RSS
28.05.1997

Руинотерапия как постмодернизм. Выставка Шарля Луи Клериссо в Эрмитаже

  • Наследие
  • Репортаж
  • выставка

информация:

  • где:
    Россия. Санкт-Петербург

Как-то так повелось устраивать выставки хороших художников. (Только постмодернисты позволяют себе выставлять намеренно плохое искусство).

Но вот в главном русском музее "дают" Клериссо. Художника, чьему рисунку "свойственна изначальная вялость, отсутствие внутренней энергии и силы", который "даже в лучшие периоды, отличаясь легкостью и свободой, оставался несколько отстраненным и невыразительным, лишеным экспрессии и эмоционального заряда". И это не бредущий по выставке хам небрежно бросил, а искусствовед в каталоге написал.

"Клериссо жил в правильное время, - язвит другой ученый, - он работал в правильном месте ... знал правильных людей". Вот, вроде бы, и все. Куда ему до Пиранези - урбаниста в камзоле, фантаста-наркомана, Гойе от архитектуры. Куда ему до Гюбера Робера - меланхолического лирика, певца транзита, который gloria mundi. Куда ему до Каспара Давида Фридриха - романтика-символиста, воздвигавшего свои руины как границы меж временем и вечностью, то есть, на линии смерти...

Чем же, в таком случае, вызвана выставка - побывавшая в Лувре, снабженная роскошным каталогом, дважды продлеваемая? Прежде всего - "мифом Клериссо", каковой, в свою очередь, возник из недолгой нежности к нему императрицы Екатерины Великой.

История их "романа" вкратце такова. В 1773 году Екатерина попросила Этьена Фальконе подыскать ей в Париже какого-нибудь античных дел мастера, дабы соорудить в Царском Селе некую "римскую рапсодию". Немолодого, но безработного Клериссо уговаривать не пришлось. Соединив в своем проекте виллу Адриана в Тиволи, помпейские образцы и планировочную структуру терм Каракаллы, он сочинил нечто грандиозное, вполне - по его мнению - соответствовшее величию русской царицы ("выкроил его в целую простыню"). Екатерина, однако, мегаломании не приняла и работу отвергла. Как и проект Триумфальных ворот (1780), предполагавшихся на пути из новой столицы в старую. Официально причиной отказа была дороговизна, но в подтексте читалось отсутствие "социального заказа" (спустя 30 лет, празднуя победу над Наполеоном, Россия настроила множество подобных дорогостоящих сооружений - и ничего).

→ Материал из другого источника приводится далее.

(** C35: service addresses are allocated exactly.  When its proposals commit, a pass
    over states where no two environments share an address ends in such a state; the
    environments that hold one are those exposing a port; an address once held is
    kept; new ones come from the pool; and an environment goes without only when the
    whole pool is held. *)
Theorem vip_allocation (RO : RangeOrder) (ROk : RangeOrderOk RO) (TL : TimestampLib) (E : Env) (Q : Quiet E)
    (Hids : Inj (=) (=) ids_New) (w : World.t) :
  fresh_requests w →
  (∀ e1 e2 ip, vips w !! e1 = Some ip → vips w !! e2 = Some ip → e1 = e2) →
  let needs := needs_vip (World.store w) in
  ∃ w', Vips.reconcileVIPs w = Ret (w', inl ())
    ∧ (∀ e1 e2 ip, vips w' !! e1 = Some ip → vips w' !! e2 = Some ip → e1 = e2)
    ∧ (∀ e ip, vips w' !! e = Some ip → needs e ∧ (vips w !! e = Some ip ∨ in_pool ip))
    ∧ (∀ e ip, needs e → vips w !! e = Some ip → vips w' !! e = Some ip)
    ∧ ∀ e, needs e → is_Some (vips w' !! e) ∨ ∀ ip, in_pool ip → ∃ e', vips w' !! e' = Some ip.
Proof.
  intros Hw Hinj needs. unfold Vips.reconcileVIPs. erewrite bind_run by reflexivity. cbv zeta. unfold Store.ListServiceVIPs.
  set (needed := Vips.needed_envs (World.store w)).
  assert (∀ e, e ∈ needed ↔ needs e) as Hneed.
  { intros e. unfold needed, Vips.needed_envs, needs, needs_vip. rewrite elem_of_list_to_set, list_elem_of_fmap. split.
    - intros (env & -> & [? ?]%elem_of_Filter). eauto.
    - intros (env & ? & ? & <-). exists env. by rewrite elem_of_Filter. }
  destruct (free_vips_run Hids needed (range (vips w)) ∅ w Hw) as (w1 & used & Hrun1 & Hf1 & Hu & Hv).
  assert (∀ e, vips w1 !! e = if bool_decide (e ∈ needed) then vips w !! e else None) as Hv1.
  { intros e. rewrite Hv. destruct (bool_decide_reflect (e ∈ needed)); [by rewrite bool_decide_eq_true_2 by auto|].
    case_bool_decide as Hd; [|done]. destruct Hd as [?|Hd]; [done|]. apply eq_None_not_Some. intros [ip Hip]. apply Hd.
    apply list_elem_of_fmap. exists (e, ip). by rewrite elem_of_range. }
  assert (exact_use (vips w1) used) as Hex.
  { split.
    - intros ip. rewrite Hu. split.
      + intros [?%elem_of_empty|(e & He%elem_of_range & Hn)]; [done|]. exists e. by rewrite Hv1, bool_decide_eq_true_2.
      + intros [e He]. right. exists e. rewrite Hv1 in He. case_bool_decide; [|done]. by rewrite elem_of_range.
    - intros e1 e2 ip H1 H2. rewrite Hv1 in H1, H2. repeat case_bool_decide; try done. by eapply Hinj. }
  destruct (alloc_vips_run Hids (vips w) (range_keys needed) used w1 Hf1) as (w' & used' & Hrun & [Hu' Hi'] & H1 & H2 & H3).
  { unfold range_keys. apply NoDup_fst_range. }
  { done. }
  { intros e _ He. rewrite Hv1, He. by case_bool_decide. }
  exists w'. rewrite (bind_run _ _ _ _ _ Hrun1). split; [done|]. split; [done|]. split_and!.
  - intros e ip He. destruct (H2 e ip He) as [Ho|[Hk Hp]].
    + rewrite Hv1 in Ho. case_bool_decide as Hn; [|done]. split; [by apply Hneed|by left].
    + split; [by apply Hneed, elem_of_range_keys|by right].
  - intros e ip Hn He. apply H1. rewrite Hv1, bool_decide_eq_true_2; [done|by apply Hneed].
  - intros e Hn%Hneed. destruct (vips w !! e) as [ip|] eqn:He.
    + left. exists ip. apply H1. by rewrite Hv1, bool_decide_eq_true_2.
    + destruct (H3 e) as [?|Hall]; [by apply elem_of_range_keys|done|by left|]. right. intros ip Hip. by apply Hu', Hall.
Qed.

(** ** Witnesses *)

(** [e1] holds an address without a port, [e2] has a port and no address. *)
Definition with_port : option ServiceSpec.t :=
  Some ((sample_spec false 1 100 100) <| ServiceSpec.Ports := [None] |>).

Definition portless : Store.t :=
  Store.SetServiceVIP "e1" "10.97.0.2"
  (Store.PutEnvironment (Some ((sample_env "e2" "" (sample_spec false 1 100 100)) <| Environment.Service := with_port |>))
  (Store.PutEnvironment (Some (sample_env "e1" "" (sample_spec false 1 100 100))) Store.New)).

Lemma portless_vips e1 e2 ip :
  Store.serviceVIPs portless !! e1 = Some ip → Store.serviceVIPs portless !! e2 = Some ip → e1 = e2.
Proof.
  assert (Store.serviceVIPs portless = {["e1" := "10.97.0.2"]}) as -> by (vm_compute; reflexivity).
  by intros [<- <-]%lookup_singleton_Some [<- _]%lookup_singleton_Some.
Qed.

Lemma portless_fresh (E : Env) : (∀ n, ids_New n ≠ "") → fresh_requests (World.mk portless 0 []).
Proof.
  intros Hne n _. split; [apply Hne|]. cbn [World.store].
  assert (Store.appliedSet portless = ∅) as -> by (vm_compute; reflexivity). apply not_elem_of_empty.
Qed.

Тем не менее, русская императрица пожелала купить его рисунки с тем чтобы украсить свой будуар в Зимнем. Воодушевленный Клериссо принялся слать все, что было, создав в итоге самую крупную в Европе коллекцию собственного творчества: 1200 рисунков в 18-ти роскошных кожаных коробках с золотым тиснением. При этом не забывал намекать на их ценность (в смысле - стоимость). Бедная Екатерина уж не знала, как от него отделаться. Картинная галерея европейского уровня в Петербурге была создана, имидж просвещенной монархини утвержден, казна же худела на глазах. В конце концов императрица назначила Клериссо вечную ренту и присвоила ему звание Первого архитектора Е.И.В.

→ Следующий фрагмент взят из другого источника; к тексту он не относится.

(** A rollback without a target goes to the release that retention keeps for it:
    the search of the deploy service and the one of the retention sweep agree, so the
    target is never pruned while its successor is active. *)
Theorem rollback_target_kept (RO : RangeOrder) (ROk : RangeOrderOk RO) (st : Store.t)
    (env : option Environment.t) (act : option Release.t) :
  wf st → Store.Environment (GetId env) st = Some env →
  Store.Release (env ⇝ Environment.ActiveReleaseId) st = Some act → act ⇝ Release.EnvironmentId = GetId env →
  let rels := Store.ListReleases (GetId env) st in
  match Deploys.previousRelease st env with
  | Some id => Retention.previousReleaseID rels (env ⇝ Environment.ActiveReleaseId) = id
      ∧ id ∈ Retention.keep st (GetId env) env rels
  | None => ∀ r, r ∈ rels → (act ⇝ Release.Version <= r ⇝ Release.Version)%Z
  end.
Proof.
  intros Hwf Henv Hact Hae rels. unfold Deploys.previousRelease. rewrite Hact.
  pose proof (wf_releases _ Hwf _ _ Hact) as Hid.
  assert (act ∈ rels) as Hin by (apply elem_of_ListReleases; eauto).
  rewrite best_is_first by apply release_newer_sorted. fold rels.
  assert (Retention.previousReleaseID rels (env ⇝ Environment.ActiveReleaseId)
    = match List.find (λ rel, rel ⇝ Release.Version <? act ⇝ Release.Version)%Z rels with Some r => GetId r | None => "" end) as Hp.
  { unfold Retention.previousReleaseID. rewrite <- Hid. by rewrite (find_release st (GetId env) act rels). }
  destruct (List.find _ rels) as [best|] eqn:Hb.
  - split; [done|]. apply elem_of_keep. right. by left.
  - intros r Hr. pose proof (find_none _ _ Hb r) as Hn. rewrite <- list_elem_of_In in Hn. specialize (Hn Hr). cbv beta in Hn.
    apply Z.ltb_ge in Hn. lia.
Qed.

(** * What the deploy service proposes *)

Section deploy_log.
Context {RO : RangeOrder} {TL : TimestampLib} {CL : ConfigLib} {E : Env}.
Variable Platforms : option (string → list string).

Lemma silent_newMeta : silent (Deploys.newMeta).
Proof. unfold Deploys.newMeta. solve_silent. Qed.

(** A pending deployment of an environment. *)
Definition pending (env : option Environment.t) (rel : string) (rollback : bool) (dep : Deployment.t) : Prop :=
  Deployment.EnvironmentId dep = GetId env ∧ Deployment.ProjectId dep = env ⇝ Environment.ProjectId
  ∧ Deployment.ReleaseId dep = rel ∧ Deployment.PreviousReleaseId dep = env ⇝ Environment.ActiveReleaseId
  ∧ Deployment.Phase dep = DEPLOYMENT_PHASE_PENDING ∧ Deployment.IsRollback dep = rollback.

(** The environment's spec, frozen under the next version. *)
Definition frozen (st : Store.t) (env : option Environment.t) (rel : Release.t) : Prop :=
  Release.EnvironmentId rel = GetId env ∧ Release.ProjectId rel = env ⇝ Environment.ProjectId
  ∧ Release.Service rel = env ⇝ Environment.Service ∧ Release.Version rel = Store.NextReleaseVersion (GetId env) st
  ∧ Release.ConfigHash rel = ConfigHash (env ⇝ Environment.Service) (Deploys.envVarVersion st (GetId env)).

Lemma buildDeployment_run env rel rollback w w' dep :
  Deploys.buildDeployment env rel rollback w = Ret (w', inl dep) → pending env rel rollback dep.
Proof. intros (w1 & meta & _ & [_ ->]%ret_inl)%bind_inl. by split_and!. Qed.

Lemma silent_buildDeployment env rel rollback : silent (Deploys.buildDeployment env rel rollback).
Proof. apply silent_bind; [apply silent_newMeta|]. intros. apply silent_ret. Qed.

Lemma buildRelease_run env imageRef w w' rel :
  Deploys.buildRelease env imageRef w = Ret (w', inl rel) →
  frozen (World.store w) env rel ∧ Release.ImageRef rel = imageRef.
Proof.
  intros (w1 & st & [-> ->]%ret_inl & H)%bind_inl. cbv zeta in H.
  apply bind_inl in H as (w2 & meta & _ & [_ ->]%ret_inl). by split_and!.
Qed.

Роман монарха с художником на этом закончился, но началось иное - классицизм. Во Францию его привезли четверо друзей маркизы Помпадур: совершив "большое путешествие" по Греции и Риму, они списали в утиль Палладио с Витрувием и принялись возрождать подлинную Элладу; на смену латинизму пришел эллинизм. Клериссо отправился вслед за ним и провел среди античных руин 19 лет: сначала с Пиранези, потом с братьями Адамами. Он не пропустил, кажется, ни одного памятника, из репортера превратившись в энциклопедиста, из туриста - в аборигена, из субъекта - едва ли не в объект.

..."Английский пейзаж завезли в Англию в чемодане" - шутит Том Стоппард в "Аркадии"; русский классицизм приехал в Россию в 18-ти папках Клериссо. Валерий Шевченко, главный русский клериссовед, уверен, что именно ими вдохновлялся Камерон, создавая интерьеры в Павловске и Царском, а Кваренги неслучайно вмонтировал клериссовские антики в "руины" дачи Безбородко в Полюстрове. Хотя и запоздав на четверть века, неоклассицизм в России осуществился столь мощно, как нигде в Европе; и в этом, как полагают авторы каталога, большая, "до сих пор неоцененная", заслуга французского руиниста...

Странно, однако, что этой заслуги не замечал ни Грабарь (говоря о роли перспективной живописи в победе неоклассицизма - называл лишь Паннини, Робера и Пиранези), ни Бенуа (писавший, что Кваренги и Росси вышли из лат Пиранези, а вовсе не из туники Клериссо). Да и нынешние потуги отстоять роль Клериссо в зачатии нового стиля отдают некоторой натяжкой.
В подзаголовке выставки читаем "архитектор Екатерины Великой" - но это не более чем выпрошенная у царицы очередная награда. Жак-Гийом Легран писал, что именно Клериссо повлиял на эволюцию Пиранези - но отметим, что первый был зятем второго. Старик Дидро его заметил, но вовсе не благословил, а написал так: "Этот преисполненный сознания своих достоинств человек никогда не умел писать с натуры". Томас Джеффересон просил у Клериссо совета по поводу строительства Капитолия в штате Вирджиния, Гете заказывал ему проект салона в веймарском дворце - но все это осталось на бумаге. Графоман, он извел кубометры картона, но почти ничего не построил. Единственное сохранившееся его сооружение, дворец в Меце, Винкельманом охарактеризовано тоже весьма двусмысленно: "Это строение, весьма значительное, характеризуется величием и простотой, во многом взятыми из античности"...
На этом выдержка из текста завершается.